[WHAT YOU HAVE TO DO] With the line containing "dict_get num_people K = Some V /\" as the starting point, output every line of the data below through its final line, character for character.

[EXTRACTED MATERIAL]
=-=-=-=-=
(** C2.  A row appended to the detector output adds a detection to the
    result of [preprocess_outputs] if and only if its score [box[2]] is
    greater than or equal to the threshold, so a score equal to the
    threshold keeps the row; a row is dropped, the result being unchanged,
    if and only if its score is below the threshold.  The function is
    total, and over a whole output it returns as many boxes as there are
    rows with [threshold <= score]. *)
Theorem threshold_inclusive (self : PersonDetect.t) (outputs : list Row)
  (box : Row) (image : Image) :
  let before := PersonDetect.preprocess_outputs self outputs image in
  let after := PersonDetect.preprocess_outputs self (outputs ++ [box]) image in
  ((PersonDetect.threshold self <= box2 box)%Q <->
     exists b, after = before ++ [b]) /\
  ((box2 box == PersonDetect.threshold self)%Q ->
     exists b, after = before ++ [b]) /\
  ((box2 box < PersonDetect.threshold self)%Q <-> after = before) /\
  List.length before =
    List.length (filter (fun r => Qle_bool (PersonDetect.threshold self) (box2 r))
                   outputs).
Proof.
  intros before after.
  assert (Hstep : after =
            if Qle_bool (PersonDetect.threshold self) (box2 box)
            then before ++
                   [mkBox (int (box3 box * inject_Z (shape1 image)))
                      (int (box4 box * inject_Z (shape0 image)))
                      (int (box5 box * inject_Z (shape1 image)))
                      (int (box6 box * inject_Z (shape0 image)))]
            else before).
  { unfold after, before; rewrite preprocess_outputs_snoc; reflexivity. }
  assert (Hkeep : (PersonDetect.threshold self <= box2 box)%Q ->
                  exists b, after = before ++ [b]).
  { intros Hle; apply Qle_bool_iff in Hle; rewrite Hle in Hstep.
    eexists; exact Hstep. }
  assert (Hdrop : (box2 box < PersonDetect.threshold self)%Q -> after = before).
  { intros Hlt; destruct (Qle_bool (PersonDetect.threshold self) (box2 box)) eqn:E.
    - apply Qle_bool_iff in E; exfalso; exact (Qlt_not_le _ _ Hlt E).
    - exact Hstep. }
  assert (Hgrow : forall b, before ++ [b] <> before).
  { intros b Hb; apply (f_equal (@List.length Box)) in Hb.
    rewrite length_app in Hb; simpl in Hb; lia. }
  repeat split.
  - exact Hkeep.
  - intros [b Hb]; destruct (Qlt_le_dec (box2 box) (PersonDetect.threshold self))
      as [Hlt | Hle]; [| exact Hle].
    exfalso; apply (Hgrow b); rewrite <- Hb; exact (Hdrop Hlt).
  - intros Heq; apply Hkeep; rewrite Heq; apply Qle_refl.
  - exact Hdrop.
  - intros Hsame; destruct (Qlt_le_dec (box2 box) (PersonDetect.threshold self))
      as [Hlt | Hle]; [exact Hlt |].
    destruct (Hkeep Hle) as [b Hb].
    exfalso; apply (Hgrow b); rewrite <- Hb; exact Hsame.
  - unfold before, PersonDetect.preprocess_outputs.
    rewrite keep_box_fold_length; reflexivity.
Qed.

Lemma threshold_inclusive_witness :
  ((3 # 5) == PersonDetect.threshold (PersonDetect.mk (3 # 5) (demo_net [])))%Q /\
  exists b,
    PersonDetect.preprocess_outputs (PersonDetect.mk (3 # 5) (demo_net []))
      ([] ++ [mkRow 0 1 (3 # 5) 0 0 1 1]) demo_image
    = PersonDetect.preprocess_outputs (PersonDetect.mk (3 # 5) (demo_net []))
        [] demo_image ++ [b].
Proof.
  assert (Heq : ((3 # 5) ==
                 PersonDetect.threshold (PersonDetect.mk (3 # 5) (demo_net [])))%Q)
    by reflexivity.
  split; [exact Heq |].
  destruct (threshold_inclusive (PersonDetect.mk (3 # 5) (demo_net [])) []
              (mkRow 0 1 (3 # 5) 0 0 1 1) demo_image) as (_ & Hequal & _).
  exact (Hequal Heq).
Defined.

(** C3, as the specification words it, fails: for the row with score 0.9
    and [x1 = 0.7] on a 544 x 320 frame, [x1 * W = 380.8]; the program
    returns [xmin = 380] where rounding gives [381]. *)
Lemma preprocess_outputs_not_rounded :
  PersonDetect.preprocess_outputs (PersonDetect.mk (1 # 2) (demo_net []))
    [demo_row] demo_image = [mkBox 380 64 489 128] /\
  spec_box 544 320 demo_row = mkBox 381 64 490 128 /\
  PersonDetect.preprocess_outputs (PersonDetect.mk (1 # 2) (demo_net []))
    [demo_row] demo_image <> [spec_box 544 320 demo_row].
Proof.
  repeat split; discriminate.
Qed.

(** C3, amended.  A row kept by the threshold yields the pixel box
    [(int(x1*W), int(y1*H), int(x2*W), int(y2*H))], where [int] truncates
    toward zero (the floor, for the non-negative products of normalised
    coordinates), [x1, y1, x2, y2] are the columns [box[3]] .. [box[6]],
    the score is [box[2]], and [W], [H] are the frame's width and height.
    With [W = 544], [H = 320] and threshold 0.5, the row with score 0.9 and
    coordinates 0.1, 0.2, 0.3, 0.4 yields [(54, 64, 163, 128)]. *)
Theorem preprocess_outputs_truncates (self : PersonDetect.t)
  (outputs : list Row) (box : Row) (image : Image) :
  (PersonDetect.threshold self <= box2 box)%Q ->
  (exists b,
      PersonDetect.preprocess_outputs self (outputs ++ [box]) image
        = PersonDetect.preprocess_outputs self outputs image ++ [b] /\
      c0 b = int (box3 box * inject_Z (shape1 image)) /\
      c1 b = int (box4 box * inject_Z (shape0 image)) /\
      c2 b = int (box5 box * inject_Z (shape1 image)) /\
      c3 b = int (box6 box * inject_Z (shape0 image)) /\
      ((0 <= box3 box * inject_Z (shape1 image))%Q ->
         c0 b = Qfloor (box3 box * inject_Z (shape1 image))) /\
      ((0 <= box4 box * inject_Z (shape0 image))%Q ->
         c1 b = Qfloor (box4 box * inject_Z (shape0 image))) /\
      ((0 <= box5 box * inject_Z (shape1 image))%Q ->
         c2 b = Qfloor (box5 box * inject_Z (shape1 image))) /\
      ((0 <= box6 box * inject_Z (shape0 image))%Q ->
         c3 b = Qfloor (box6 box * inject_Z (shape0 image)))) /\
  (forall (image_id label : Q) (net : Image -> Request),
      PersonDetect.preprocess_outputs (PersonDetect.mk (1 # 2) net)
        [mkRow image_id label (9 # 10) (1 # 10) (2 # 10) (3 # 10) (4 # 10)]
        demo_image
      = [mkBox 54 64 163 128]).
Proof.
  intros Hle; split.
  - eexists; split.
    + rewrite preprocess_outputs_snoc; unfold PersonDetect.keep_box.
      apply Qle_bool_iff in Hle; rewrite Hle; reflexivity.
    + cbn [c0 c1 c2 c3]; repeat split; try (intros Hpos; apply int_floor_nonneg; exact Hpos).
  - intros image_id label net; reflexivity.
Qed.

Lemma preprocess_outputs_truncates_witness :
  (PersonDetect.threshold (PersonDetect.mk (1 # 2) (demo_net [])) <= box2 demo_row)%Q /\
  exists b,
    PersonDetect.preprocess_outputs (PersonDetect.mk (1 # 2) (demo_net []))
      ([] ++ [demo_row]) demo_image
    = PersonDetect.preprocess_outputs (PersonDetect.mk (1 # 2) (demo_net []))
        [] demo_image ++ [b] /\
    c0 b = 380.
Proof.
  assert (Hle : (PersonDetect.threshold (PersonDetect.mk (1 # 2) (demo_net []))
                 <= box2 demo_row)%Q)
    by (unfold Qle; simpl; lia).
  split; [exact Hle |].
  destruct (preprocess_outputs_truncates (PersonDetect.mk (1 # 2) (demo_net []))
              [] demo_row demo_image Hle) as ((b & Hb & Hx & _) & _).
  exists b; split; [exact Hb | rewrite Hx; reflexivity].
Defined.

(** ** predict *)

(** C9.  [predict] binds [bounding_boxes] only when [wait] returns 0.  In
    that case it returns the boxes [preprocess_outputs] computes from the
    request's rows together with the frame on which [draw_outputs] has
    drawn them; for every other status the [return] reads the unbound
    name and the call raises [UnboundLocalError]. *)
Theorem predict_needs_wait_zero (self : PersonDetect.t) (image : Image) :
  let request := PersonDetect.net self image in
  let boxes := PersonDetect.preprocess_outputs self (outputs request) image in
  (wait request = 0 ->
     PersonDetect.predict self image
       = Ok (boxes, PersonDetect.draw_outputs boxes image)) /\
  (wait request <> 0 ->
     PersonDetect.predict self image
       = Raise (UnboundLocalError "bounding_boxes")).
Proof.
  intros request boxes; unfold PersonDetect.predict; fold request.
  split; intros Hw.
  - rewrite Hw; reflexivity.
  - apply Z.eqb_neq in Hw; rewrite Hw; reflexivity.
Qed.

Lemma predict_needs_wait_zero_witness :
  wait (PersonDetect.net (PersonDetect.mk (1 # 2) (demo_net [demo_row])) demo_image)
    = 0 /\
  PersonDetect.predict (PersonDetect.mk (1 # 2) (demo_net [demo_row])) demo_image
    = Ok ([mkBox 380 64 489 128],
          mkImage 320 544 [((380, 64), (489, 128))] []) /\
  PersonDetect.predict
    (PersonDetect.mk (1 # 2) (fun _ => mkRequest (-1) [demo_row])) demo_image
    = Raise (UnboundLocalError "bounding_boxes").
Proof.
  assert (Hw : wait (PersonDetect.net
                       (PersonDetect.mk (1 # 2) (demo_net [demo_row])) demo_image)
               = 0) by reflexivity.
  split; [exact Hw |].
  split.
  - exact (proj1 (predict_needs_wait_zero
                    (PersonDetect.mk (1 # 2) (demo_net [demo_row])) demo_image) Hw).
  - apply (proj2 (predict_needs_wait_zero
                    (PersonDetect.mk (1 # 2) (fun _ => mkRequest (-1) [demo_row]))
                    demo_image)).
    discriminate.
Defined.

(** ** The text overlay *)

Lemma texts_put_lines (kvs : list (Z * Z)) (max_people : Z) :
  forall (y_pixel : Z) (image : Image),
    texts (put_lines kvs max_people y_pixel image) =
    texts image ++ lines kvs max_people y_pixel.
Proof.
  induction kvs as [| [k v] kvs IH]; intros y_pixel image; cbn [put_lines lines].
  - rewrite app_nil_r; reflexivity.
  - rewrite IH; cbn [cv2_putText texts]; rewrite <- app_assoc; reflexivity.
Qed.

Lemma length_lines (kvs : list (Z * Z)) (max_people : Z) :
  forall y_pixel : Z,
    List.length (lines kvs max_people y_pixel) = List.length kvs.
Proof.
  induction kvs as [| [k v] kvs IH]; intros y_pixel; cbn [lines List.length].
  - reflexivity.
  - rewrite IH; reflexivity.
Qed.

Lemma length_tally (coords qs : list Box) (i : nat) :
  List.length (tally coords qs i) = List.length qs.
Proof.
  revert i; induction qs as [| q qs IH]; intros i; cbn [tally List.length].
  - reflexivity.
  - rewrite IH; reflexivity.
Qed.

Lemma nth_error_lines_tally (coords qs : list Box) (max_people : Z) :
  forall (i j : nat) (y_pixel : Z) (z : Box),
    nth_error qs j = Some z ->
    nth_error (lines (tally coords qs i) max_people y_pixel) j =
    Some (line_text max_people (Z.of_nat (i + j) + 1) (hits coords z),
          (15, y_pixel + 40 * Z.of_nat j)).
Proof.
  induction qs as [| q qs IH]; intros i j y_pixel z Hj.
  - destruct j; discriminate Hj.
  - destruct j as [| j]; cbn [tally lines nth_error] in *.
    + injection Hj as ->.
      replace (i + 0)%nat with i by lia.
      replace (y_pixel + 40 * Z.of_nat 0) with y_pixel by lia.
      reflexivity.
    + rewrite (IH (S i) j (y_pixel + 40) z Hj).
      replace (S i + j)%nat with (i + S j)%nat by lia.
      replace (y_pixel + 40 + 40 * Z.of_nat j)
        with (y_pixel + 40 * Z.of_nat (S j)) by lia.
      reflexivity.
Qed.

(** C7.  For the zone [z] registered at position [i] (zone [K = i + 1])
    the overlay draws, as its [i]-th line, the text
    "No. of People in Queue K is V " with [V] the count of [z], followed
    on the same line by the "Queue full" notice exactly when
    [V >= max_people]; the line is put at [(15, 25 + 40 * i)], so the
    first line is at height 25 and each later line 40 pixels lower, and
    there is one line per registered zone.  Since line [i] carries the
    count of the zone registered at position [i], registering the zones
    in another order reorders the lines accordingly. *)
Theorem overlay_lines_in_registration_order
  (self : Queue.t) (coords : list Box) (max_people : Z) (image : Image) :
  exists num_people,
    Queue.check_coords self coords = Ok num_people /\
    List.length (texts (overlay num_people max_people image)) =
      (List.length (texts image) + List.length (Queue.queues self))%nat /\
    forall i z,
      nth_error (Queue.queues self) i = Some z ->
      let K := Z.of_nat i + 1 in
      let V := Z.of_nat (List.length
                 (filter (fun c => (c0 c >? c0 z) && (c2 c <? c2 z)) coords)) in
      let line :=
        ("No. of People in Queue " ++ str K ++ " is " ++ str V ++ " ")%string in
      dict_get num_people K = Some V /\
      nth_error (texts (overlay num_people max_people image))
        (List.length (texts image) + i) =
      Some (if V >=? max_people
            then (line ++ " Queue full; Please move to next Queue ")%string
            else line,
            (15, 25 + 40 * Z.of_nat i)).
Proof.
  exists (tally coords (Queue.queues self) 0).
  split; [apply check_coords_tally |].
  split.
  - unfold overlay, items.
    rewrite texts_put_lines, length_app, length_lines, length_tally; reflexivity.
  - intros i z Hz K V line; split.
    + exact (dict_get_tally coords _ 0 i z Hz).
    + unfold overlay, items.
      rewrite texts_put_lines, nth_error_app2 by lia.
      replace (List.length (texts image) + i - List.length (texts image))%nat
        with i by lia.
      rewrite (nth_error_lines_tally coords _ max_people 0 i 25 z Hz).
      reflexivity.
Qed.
=-=-=-=-=
[REPLY]
      dict_get num_people K = Some V /\
      nth_error (texts (overlay num_people max_people image))
        (List.length (texts image) + i) =
      Some (if V >=? max_people
            then (line ++ " Queue full; Please move to next Queue ")%string
            else line,
            (15, 25 + 40 * Z.of_nat i)).
Proof.
  exists (tally coords (Queue.queues self) 0).
  split; [apply check_coords_tally |].
  split.
  - unfold overlay, items.
    rewrite texts_put_lines, length_app, length_lines, length_tally; reflexivity.
  - intros i z Hz K V line; split.
    + exact (dict_get_tally coords _ 0 i z Hz).
    + unfold overlay, items.
      rewrite texts_put_lines, nth_error_app2 by lia.
      replace (List.length (texts image) + i - List.length (texts image))%nat
        with i by lia.
      rewrite (nth_error_lines_tally coords _ max_people 0 i 25 z Hz).
      reflexivity.
Qed.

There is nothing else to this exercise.